Repeat only the stretch of lines below that runs from the line with "Section BayesTreeCliqueBase." through the line with "(** [KeyFormatter]. *)", unaltered.

Entries taken from a collection
**********
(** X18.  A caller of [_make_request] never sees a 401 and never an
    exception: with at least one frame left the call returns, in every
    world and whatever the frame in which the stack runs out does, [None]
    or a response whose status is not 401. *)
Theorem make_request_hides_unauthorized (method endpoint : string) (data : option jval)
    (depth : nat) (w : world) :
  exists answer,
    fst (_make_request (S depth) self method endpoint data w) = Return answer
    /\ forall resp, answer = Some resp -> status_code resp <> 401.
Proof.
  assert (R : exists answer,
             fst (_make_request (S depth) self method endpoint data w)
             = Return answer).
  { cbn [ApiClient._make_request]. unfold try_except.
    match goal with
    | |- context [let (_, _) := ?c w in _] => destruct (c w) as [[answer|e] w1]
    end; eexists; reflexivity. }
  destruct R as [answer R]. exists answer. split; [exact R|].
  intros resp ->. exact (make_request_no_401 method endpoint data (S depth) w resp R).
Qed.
**********
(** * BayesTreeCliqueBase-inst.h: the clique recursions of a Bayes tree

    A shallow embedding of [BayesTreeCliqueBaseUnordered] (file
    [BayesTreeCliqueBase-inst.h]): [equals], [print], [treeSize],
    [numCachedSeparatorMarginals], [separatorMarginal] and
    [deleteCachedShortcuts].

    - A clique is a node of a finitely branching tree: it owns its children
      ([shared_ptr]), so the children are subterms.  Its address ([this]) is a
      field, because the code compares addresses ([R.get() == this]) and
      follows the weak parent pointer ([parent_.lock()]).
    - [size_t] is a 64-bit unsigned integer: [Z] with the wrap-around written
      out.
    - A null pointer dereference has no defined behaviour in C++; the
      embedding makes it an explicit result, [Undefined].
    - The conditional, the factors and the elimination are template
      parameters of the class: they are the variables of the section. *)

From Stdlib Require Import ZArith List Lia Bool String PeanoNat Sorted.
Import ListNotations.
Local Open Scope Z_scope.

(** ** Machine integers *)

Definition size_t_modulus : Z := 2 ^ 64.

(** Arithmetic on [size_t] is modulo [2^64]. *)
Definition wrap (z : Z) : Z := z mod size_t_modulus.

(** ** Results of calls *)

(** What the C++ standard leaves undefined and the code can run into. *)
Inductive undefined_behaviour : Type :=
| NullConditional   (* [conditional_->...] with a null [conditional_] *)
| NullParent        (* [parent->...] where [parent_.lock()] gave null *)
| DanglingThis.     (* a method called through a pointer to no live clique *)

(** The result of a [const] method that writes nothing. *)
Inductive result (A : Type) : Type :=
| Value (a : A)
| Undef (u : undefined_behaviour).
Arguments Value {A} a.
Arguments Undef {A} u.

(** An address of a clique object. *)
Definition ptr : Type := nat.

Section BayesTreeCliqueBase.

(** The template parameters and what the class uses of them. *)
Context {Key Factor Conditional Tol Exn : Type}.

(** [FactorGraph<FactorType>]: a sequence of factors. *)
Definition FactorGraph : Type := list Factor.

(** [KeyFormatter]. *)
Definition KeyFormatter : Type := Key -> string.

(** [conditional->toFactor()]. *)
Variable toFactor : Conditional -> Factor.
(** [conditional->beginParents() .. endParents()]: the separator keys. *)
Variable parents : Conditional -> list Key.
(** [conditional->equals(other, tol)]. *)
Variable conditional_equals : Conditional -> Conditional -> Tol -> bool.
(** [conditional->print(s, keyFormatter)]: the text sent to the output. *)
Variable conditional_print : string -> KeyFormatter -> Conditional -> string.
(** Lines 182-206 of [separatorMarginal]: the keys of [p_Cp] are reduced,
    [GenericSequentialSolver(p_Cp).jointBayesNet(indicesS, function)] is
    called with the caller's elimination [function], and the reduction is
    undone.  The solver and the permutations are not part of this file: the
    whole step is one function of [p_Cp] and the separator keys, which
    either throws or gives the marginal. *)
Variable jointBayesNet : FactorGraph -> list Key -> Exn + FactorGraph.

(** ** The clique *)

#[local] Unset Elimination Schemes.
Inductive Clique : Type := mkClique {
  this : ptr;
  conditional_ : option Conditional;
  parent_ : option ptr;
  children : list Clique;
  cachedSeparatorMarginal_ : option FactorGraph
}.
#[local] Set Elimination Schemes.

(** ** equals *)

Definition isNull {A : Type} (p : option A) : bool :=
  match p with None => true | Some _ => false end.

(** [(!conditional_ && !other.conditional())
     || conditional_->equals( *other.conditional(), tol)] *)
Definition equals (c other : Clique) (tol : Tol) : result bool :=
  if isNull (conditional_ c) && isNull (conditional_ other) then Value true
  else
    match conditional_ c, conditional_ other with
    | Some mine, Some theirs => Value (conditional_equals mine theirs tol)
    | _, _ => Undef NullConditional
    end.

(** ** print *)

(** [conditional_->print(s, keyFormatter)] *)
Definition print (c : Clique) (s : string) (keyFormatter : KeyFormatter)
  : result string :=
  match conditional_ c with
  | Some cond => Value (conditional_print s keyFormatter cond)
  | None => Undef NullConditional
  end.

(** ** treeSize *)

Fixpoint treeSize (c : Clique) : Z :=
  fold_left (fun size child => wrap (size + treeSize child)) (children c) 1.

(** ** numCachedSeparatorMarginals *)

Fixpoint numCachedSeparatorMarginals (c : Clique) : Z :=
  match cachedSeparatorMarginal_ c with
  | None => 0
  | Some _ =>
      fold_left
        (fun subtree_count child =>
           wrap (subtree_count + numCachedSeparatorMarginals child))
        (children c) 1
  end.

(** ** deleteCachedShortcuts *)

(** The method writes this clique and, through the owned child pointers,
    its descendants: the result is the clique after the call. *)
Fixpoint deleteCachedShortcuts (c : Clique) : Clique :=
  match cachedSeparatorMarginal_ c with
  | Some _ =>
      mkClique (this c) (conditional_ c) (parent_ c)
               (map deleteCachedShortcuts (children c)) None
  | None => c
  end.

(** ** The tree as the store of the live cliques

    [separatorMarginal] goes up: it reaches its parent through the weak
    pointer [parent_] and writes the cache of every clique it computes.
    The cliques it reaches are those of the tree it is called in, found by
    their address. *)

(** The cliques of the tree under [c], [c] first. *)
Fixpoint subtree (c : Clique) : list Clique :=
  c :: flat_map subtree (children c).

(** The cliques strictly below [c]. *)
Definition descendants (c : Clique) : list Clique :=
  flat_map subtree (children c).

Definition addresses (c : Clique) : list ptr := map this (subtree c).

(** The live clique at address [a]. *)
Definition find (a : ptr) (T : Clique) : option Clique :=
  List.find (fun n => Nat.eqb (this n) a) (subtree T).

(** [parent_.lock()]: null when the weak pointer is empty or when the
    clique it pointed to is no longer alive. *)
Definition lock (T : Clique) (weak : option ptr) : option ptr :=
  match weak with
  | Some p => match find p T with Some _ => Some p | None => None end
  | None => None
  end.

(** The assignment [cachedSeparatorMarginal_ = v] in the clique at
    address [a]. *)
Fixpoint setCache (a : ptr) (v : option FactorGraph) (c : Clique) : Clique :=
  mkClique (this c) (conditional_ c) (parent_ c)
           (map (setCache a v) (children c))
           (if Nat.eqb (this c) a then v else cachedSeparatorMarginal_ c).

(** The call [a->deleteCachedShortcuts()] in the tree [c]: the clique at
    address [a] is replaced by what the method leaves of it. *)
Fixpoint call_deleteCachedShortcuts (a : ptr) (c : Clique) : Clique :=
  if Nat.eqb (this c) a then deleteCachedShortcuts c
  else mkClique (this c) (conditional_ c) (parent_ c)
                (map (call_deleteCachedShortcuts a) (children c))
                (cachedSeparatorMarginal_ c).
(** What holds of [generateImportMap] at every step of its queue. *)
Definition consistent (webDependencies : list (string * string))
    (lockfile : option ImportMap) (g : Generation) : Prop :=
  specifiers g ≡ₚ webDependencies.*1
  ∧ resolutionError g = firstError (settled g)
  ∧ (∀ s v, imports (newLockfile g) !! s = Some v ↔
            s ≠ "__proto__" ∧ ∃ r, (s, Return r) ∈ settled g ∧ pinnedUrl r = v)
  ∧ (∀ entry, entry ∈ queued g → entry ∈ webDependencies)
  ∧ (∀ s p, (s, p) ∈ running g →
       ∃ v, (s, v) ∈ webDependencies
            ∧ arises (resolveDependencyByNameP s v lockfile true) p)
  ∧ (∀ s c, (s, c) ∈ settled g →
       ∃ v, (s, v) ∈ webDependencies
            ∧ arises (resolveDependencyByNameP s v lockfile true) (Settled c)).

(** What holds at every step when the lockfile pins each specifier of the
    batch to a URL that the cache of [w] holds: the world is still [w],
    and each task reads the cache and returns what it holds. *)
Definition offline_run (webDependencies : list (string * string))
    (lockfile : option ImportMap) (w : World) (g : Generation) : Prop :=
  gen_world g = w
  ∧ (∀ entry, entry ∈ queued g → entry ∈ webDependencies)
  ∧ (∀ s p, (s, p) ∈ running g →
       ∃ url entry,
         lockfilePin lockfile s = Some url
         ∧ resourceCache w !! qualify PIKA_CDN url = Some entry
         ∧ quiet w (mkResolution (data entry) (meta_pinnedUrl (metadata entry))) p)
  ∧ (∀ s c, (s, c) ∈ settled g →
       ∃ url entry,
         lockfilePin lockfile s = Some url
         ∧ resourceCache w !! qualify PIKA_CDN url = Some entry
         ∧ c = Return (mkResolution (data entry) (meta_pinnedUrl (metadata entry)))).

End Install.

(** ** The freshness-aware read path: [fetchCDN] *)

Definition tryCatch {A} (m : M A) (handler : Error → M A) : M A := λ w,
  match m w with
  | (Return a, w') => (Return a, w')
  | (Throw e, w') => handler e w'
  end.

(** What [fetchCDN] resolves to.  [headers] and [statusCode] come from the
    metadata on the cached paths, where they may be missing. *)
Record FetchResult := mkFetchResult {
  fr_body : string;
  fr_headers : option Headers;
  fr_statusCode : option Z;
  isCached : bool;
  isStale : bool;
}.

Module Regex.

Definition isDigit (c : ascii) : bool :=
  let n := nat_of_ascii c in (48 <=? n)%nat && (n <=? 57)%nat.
**********
**Exercise solution**
Section BayesTreeCliqueBase.

(** The template parameters and what the class uses of them. *)
Context {Key Factor Conditional Tol Exn : Type}.

(** [FactorGraph<FactorType>]: a sequence of factors. *)
Definition FactorGraph : Type := list Factor.

(** [KeyFormatter]. *)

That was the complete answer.